YOUR OBJECTIVE - For each line in the data below that has the word "VStr", copy that line.

[Stored data]
=-=-=

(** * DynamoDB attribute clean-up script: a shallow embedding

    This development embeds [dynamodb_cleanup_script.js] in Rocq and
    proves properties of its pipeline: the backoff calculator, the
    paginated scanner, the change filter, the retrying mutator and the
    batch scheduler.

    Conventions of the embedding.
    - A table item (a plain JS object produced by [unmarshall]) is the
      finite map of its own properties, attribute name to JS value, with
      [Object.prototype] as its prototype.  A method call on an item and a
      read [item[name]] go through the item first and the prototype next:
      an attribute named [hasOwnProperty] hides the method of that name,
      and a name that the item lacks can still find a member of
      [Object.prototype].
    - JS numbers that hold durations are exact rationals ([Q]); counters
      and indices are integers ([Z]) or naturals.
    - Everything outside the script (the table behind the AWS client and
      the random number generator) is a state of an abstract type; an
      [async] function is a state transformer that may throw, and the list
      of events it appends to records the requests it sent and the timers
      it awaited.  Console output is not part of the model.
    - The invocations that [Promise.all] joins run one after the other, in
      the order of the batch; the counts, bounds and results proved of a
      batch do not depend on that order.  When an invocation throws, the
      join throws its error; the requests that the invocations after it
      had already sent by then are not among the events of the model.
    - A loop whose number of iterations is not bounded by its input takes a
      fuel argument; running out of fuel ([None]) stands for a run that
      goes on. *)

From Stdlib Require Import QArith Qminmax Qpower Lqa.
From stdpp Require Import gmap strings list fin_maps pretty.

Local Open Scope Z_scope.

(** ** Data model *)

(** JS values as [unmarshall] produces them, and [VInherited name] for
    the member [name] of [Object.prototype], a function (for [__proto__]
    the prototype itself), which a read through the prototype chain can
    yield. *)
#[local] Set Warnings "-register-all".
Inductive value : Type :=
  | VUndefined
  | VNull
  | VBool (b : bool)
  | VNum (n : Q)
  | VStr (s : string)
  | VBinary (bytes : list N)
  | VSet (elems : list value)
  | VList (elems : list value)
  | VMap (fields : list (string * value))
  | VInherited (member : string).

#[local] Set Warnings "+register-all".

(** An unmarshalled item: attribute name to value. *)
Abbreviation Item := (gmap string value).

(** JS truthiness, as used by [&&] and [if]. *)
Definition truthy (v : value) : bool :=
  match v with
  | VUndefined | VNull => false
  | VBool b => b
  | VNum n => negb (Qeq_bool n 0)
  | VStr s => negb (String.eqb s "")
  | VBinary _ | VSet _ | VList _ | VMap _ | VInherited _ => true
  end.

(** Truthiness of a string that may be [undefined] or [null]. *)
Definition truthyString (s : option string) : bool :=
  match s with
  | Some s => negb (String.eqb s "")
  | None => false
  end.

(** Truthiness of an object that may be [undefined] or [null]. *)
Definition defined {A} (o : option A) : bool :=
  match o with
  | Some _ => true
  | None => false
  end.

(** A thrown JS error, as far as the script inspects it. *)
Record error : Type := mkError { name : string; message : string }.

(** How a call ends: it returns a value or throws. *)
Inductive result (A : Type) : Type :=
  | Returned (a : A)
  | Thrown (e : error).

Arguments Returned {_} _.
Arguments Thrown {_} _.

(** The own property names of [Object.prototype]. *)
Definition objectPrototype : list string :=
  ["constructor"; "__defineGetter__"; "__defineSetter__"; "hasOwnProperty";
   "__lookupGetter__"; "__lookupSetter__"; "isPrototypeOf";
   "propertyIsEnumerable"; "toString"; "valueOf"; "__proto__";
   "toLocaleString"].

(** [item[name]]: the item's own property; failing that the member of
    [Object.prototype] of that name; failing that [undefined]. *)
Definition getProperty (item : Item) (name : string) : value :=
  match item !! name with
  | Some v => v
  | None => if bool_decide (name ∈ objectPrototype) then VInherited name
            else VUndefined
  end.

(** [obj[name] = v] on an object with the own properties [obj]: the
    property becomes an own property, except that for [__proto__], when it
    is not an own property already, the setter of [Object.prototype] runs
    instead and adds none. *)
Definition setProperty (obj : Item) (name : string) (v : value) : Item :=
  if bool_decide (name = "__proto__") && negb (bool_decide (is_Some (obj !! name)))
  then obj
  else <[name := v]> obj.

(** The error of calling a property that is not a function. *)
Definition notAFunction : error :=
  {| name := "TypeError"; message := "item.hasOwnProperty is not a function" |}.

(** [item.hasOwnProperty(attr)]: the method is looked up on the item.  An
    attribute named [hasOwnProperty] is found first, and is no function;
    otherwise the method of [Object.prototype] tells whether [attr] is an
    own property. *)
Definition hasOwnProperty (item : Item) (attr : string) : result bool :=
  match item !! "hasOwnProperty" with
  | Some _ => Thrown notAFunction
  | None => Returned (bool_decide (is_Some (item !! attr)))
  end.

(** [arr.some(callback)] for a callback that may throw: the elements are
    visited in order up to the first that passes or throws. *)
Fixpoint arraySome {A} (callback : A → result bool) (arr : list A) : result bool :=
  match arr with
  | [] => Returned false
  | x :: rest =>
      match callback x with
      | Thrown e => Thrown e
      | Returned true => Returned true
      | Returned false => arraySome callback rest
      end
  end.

=-=-=

RESPONSE TO THE TASK -
  | VStr (s : string)
  | VStr s => negb (String.eqb s "")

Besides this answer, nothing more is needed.